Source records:

+ + +

Definition convert_to_bool_or_none (value : pyval) : pyval :=
  match value with
  | VBool b => VBool b
  | _ => if is_boolean value
         then match value with VStr s => VBool (bool_decide (str_lower s = "true")) | _ => VNone end
         else VNone
  end.

(** ** [repr] and [str] *)

Definition hex_digit (n : N) : ascii :=
  ascii_of_N (if (n <? 10)%N then n + 48 else n + 87)%N.

Fixpoint escape_str (quote : ascii) (s : string) : string :=
  match s with
  | "" => ""
  | String c s =>
      let n := code c in
      (if bool_decide (c = quote) || bool_decide (c = "\"%char) then String "\" (String c "")
       else if (n =? 10)%N then "\n" else if (n =? 13)%N then "\r"
       else if (n =? 9)%N then "\t"
       else if (n <? 32)%N || (n =? 127)%N then
         "\x" +:+ String (hex_digit (n / 16)) (String (hex_digit (n mod 16)) "")
       else String c "") +:+ escape_str quote s
  end.

Definition single_quote : ascii := ascii_of_N 39.
Definition double_quote : ascii := ascii_of_N 34.

Definition str_repr (s : string) : string :=
  let q := if char_in single_quote s && negb (char_in double_quote s)
           then double_quote else single_quote in
  String q (escape_str q s +:+ String q "").

Definition digit_char (z : Z) : ascii := ascii_of_N (48 + Z.to_N z).
(** [%02d] and [%04d] of numbers with at most two and four digits. *)
Definition pad2 (z : Z) : string := String (digit_char (z / 10)) (String (digit_char (z mod 10)) "").
Definition pad4 (z : Z) : string := pad2 (z / 100) +:+ pad2 (z mod 100).
Definition date_iso (d : date) : string :=
  pad4 (year d) +:+ "-" +:+ pad2 (month d) +:+ "-" +:+ pad2 (day d).

Fixpoint py_repr (v : pyval) : string :=
  match v with
  | VNone => "None"
  | VBool b => if b then "True" else "False"
  | VInt z => int_repr z
  | VFloat f => float_repr f
  | VStr s => str_repr s
  | VList l => "[" +:+ str_join ", " (py_repr <$> l) +:+ "]"
  | VDict d => "{" +:+ str_join ", " ((fun '(k, x) => str_repr k +:+ ": " +:+ py_repr x) <$> d) +:+ "}"
  | VDate d => "datetime.date(" +:+ int_repr (year d) +:+ ", " +:+ int_repr (month d)
                 +:+ ", " +:+ int_repr (day d) +:+ ")"
  | VDateTime d s =>
      "datetime.datetime(" +:+ int_repr (year d) +:+ ", " +:+ int_repr (month d)
        +:+ ", " +:+ int_repr (day d) +:+ ", " +:+ int_repr (s / 3600)
        +:+ ", " +:+ int_repr (s / 60 mod 60)
        +:+ (if (s mod 60 =? 0) then "" else ", " +:+ int_repr (s mod 60)) +:+ ")"
  | VResult r m x =>
      "ProcessedResult(return_code=" +:+ py_repr r +:+ ", error_msg=" +:+ py_repr m
        +:+ ", value=" +:+ py_repr x +:+ ")"
  end.

Definition py_str (v : pyval) : string :=
  match v with
  | VStr s => s
  | VDate d => date_iso d
  | VDateTime d s =>
      date_iso d +:+ " " +:+ pad2 (s / 3600) +:+ ":" +:+ pad2 (s / 60 mod 60)
        +:+ ":" +:+ pad2 (s mod 60)
  | _ => py_repr v
  end.

(** ** Lemmas on dicts *)

Section dict_lemmas.
Context {A : Type}.
Implicit Types (d : list (string * A)) (k : string) (v : A).

Lemma dget_dset k k' v d : dget k (dset k' v d) = if decide (k = k') then Some v else dget k d.
Proof.
  induction d as [|[k0 v0] d IH]; cbn.
  - repeat case_bool_decide; repeat case_decide; congruence.
  - destruct (decide (k' = k0)) as [->|Hne].
    + rewrite bool_decide_true by done. cbn. by repeat case_bool_decide; repeat case_decide.
    + rewrite (bool_decide_false (k' = k0)) by done. cbn. rewrite IH.
      repeat case_bool_decide; repeat case_decide; congruence.
Qed.

Lemma dget_dset_eq k v d : dget k (dset k v d) = Some v.
Proof. rewrite dget_dset. by case_decide. Qed.

Lemma dget_dset_ne k k' v d : k <> k' -> dget k (dset k' v d) = dget k d.
Proof. rewrite dget_dset. by case_decide. Qed.

Lemma dget_dpop k k' d : dget k (dpop k' d) = if decide (k = k') then None else dget k d.
Proof.
  induction d as [|[k0 v0] d IH]; cbn; [by case_decide|].
  destruct (decide (k' = k0)) as [->|Hne].
  - rewrite bool_decide_true by done. rewrite IH.
    repeat case_bool_decide; repeat case_decide; congruence.
  - rewrite (bool_decide_false (k' = k0)) by done. cbn. rewrite IH.
    repeat case_bool_decide; repeat case_decide; congruence.
Qed.

Lemma dget_elem k v d : dget k d = Some v -> (k, v) ∈ d.
Proof.
  induction d as [|[k0 v0] d IH]; cbn; [done|].
  case_bool_decide; [intros [= ->]; subst; left | right; auto].
Qed.

Lemma dget_keys k d : is_Some (dget k d) <-> k ∈ dkeys d.
Proof.
  unfold dkeys. induction d as [|[k0 v0] d IH]; cbn.
  - split; [by intros [? ?] | set_solver].
  - case_bool_decide; [subst|]; [split; [left | by eexists]|].
    rewrite IH. set_solver.
Qed.

Lemma dmem_true k d : dmem k d = true <-> k ∈ dkeys d.
Proof. unfold dmem. rewrite <- dget_keys. destruct (dget k d); split; naive_solver. Qed.

Lemma dkeys_dset_in k v d : k ∈ dkeys d -> dkeys (dset k v d) = dkeys d.
Proof.
  unfold dkeys. induction d as [|[k0 v0] d IH]; cbn; [set_solver|].
  case_bool_decide; cbn; [done|]. intros. f_equal. apply IH. set_solver.
Qed.

Lemma dkeys_dset_notin k v d : k ∉ dkeys d -> dkeys (dset k v d) = (dkeys d ++ [k])%list.
Proof.
  unfold dkeys. induction d as [|[k0 v0] d IH]; cbn; [done|].
  intros Hk. rewrite bool_decide_false by set_solver. cbn. f_equal. apply IH. set_solver.
Qed.

Lemma dkeys_dset k v d :
  dkeys (dset k v d) = if decide (k ∈ dkeys d) then dkeys d else (dkeys d ++ [k])%list.
Proof. case_decide; [by apply dkeys_dset_in | by apply dkeys_dset_notin]. Qed.

Lemma elem_of_dkeys_dset k k' v d : k ∈ dkeys (dset k' v d) <-> k = k' \/ k ∈ dkeys d.
Proof. rewrite dkeys_dset. case_decide; set_solver. Qed.

Lemma NoDup_dkeys_dset k v d : NoDup (dkeys d) -> NoDup (dkeys (dset k v d)).
Proof.
  intros H. rewrite dkeys_dset. case_decide; [done|].
  apply NoDup_app. split; [done|]. split; [set_solver | apply NoDup_singleton].
Qed.

Lemma dget_NoDup k v d : NoDup (dkeys d) -> (k, v) ∈ d -> dget k d = Some v.
Proof.
  unfold dkeys. induction d as [|[k0 v0] d IH]; cbn; [set_solver|].
  intros [Hk Hd]%NoDup_cons [[= -> ->]|Hin]%elem_of_cons; [by rewrite bool_decide_true|].
  rewrite bool_decide_false; [by apply IH|].
  intros ->. apply Hk. apply list_elem_of_fmap. by exists (k0, v).
Qed.

Lemma dget_exn_Ok k d v : dget_exn k d = Ok v <-> dget k d = Some v.
Proof. unfold dget_exn. destruct (dget k d); cbn; naive_solver. Qed.
End dict_lemmas.

Lemma vget_VDict (d : pydict) k : vget (VDict d) k = Ok (dget_none k d).
Proof. done. Qed.

Lemma dget_none_dset k k' v (d : pydict) :
  dget_none k (dset k' v d) = if decide (k = k') then v else dget_none k d.
Proof. unfold dget_none. rewrite dget_dset. by case_decide. Qed.

Lemma dkeys_dpop {A} k k' (d : list (string * A)) : k ∈ dkeys (dpop k' d) <-> k <> k' /\ k ∈ dkeys d.
Proof. rewrite <- !dget_keys, dget_dpop. case_decide; [|naive_solver]. split; [by intros [? ?] | naive_solver]. Qed.

Lemma dget_dupdate {A} k (d2 d1 : list (string * A)) :
  NoDup (dkeys d2) ->
  dget k (dupdate d1 d2) = match dget k d2 with Some v => Some v | None => dget k d1 end.
Proof.
  unfold dupdate. revert d1. induction d2 as [|[k' v'] d2 IH]; intros d1 H; [done|].
  apply NoDup_cons in H as [Hn H]. cbn [foldl dget]. rewrite IH by done. rewrite dget_dset.
  case_bool_decide as E; [subst|].
  - rewrite decide_True by done. destruct (dget k' d2) eqn:Ek; [|done].
    destruct Hn. apply dget_keys. by eexists.
  - by rewrite decide_False.
Qed.

Lemma NoDup_dkeys_dpop {A} k (d : list (string * A)) : NoDup (dkeys d) -> NoDup (dkeys (dpop k d)).
Proof.
  unfold dkeys. induction d as [|[k0 v0] d IH]; cbn; [done|]. intros [Hn Hd]%NoDup_cons.
  case_bool_decide; [auto|]. cbn. apply NoDup_cons. split; [|auto].
  intros Hin. apply Hn. by apply (dkeys_dpop k0 k d) in Hin as [_ Hin].
Qed.

Lemma dget_none_dpop k k' (d : pydict) :
  dget_none k (dpop k' d) = if decide (k = k') then VNone else dget_none k d.
Proof. unfold dget_none. rewrite dget_dpop. by case_decide. Qed.

Lemma dget_none_absent k (d : pydict) : k ∉ dkeys d -> dget_none k d = VNone.
Proof.
  unfold dget_none. intros Hk. destruct (dget k d) eqn:E; [|done]. destruct Hk.
  apply dget_keys. by eexists.
Qed.

#[export] Hint Rewrite @dget_dset_eq @dget_dset @dget_dpop : pydict.

Lemma texts_fmap ss : texts (VStr <$> ss) = Some ss.
Proof. unfold texts. induction ss as [|s ss IH]; [done|]. cbn. by rewrite IH. Qed.

Lemma py_sorted_texts ss : py_sorted (VStr <$> ss) = Ok (VStr <$> str_sorted ss).
Proof.
  destruct ss as [|a [|b ss]]; [done | done |]. unfold py_sorted.
  cbn [fmap list_fmap]. change (VStr a :: VStr b :: (VStr <$> ss)) with (VStr <$> a :: b :: ss).
  by rewrite texts_fmap.
Qed.

Lemma py_eq_str a b : py_eq (VStr a) (VStr b) = bool_decide (a = b).
Proof. done. Qed.

(** ** Lemmas on [deepget] *)

Definition container (v : pyval) : Prop := has_getitem v = true.

(** On a dict or a list the lookup of one path component never raises. *)
Lemma get_item_total data key : container data -> is_Ok (_get_item data key).
Proof.
  unfold _get_item, _get_item_int, getitem. destruct data; try done; intros _.
  - destruct (int_of_str key) as [i|]; [|by eexists]. unfold getitem_int, list_index.
    match goal with |- context [if ?b then _ else _] => destruct b eqn:Hr; [|by eexists] end.
    apply andb_true_iff in Hr as [H1%Z.leb_le H2%Z.ltb_lt].
    match goal with |- context [l !! ?i] => destruct (lookup_lt_is_Some_2 l i) as [x ->]; [lia|] end.
    by eexists.
  - unfold dget_exn. destruct (dget key d); by eexists.
Qed.

Lemma deepget_nested_total data keys :
  container data -> keys <> [] -> is_Ok (_get_nested_item data keys).
Proof.
  revert data. induction keys as [|k keys IH]; intros data Hd Hk; [done|].
  destruct keys as [|k2 keys]; [by apply get_item_total|].
  change (is_Ok (item ← _get_item data k;
    if has_getitem item then _get_nested_item item (k2 :: keys) else Ok VNone)).
  destruct (get_item_total data k Hd) as [item ->]. cbn.
  destruct (has_getitem item) eqn:Hi; [by apply IH | by eexists].
Qed.

Lemma deepget_total data path : container data -> is_Ok (deepget data path).
Proof. intros H. apply deepget_nested_total; [done | apply split_go_ne]. Qed.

+ + +

Try it: Using only the entries above, output the line with "Proof. rewrite <- !dget_keys, dget_dpop.", the line with "intros Hin. apply", and all lines between them, exactly as they stand.

Exercise solution:
Proof. rewrite <- !dget_keys, dget_dpop. case_decide; [|naive_solver]. split; [by intros [? ?] | naive_solver]. Qed.

Lemma dget_dupdate {A} k (d2 d1 : list (string * A)) :
  NoDup (dkeys d2) ->
  dget k (dupdate d1 d2) = match dget k d2 with Some v => Some v | None => dget k d1 end.
Proof.
  unfold dupdate. revert d1. induction d2 as [|[k' v'] d2 IH]; intros d1 H; [done|].
  apply NoDup_cons in H as [Hn H]. cbn [foldl dget]. rewrite IH by done. rewrite dget_dset.
  case_bool_decide as E; [subst|].
  - rewrite decide_True by done. destruct (dget k' d2) eqn:Ek; [|done].
    destruct Hn. apply dget_keys. by eexists.
  - by rewrite decide_False.
Qed.

Lemma NoDup_dkeys_dpop {A} k (d : list (string * A)) : NoDup (dkeys d) -> NoDup (dkeys (dpop k d)).
Proof.
  unfold dkeys. induction d as [|[k0 v0] d IH]; cbn; [done|]. intros [Hn Hd]%NoDup_cons.
  case_bool_decide; [auto|]. cbn. apply NoDup_cons. split; [|auto].
  intros Hin. apply Hn. by apply (dkeys_dpop k0 k d) in Hin as [_ Hin].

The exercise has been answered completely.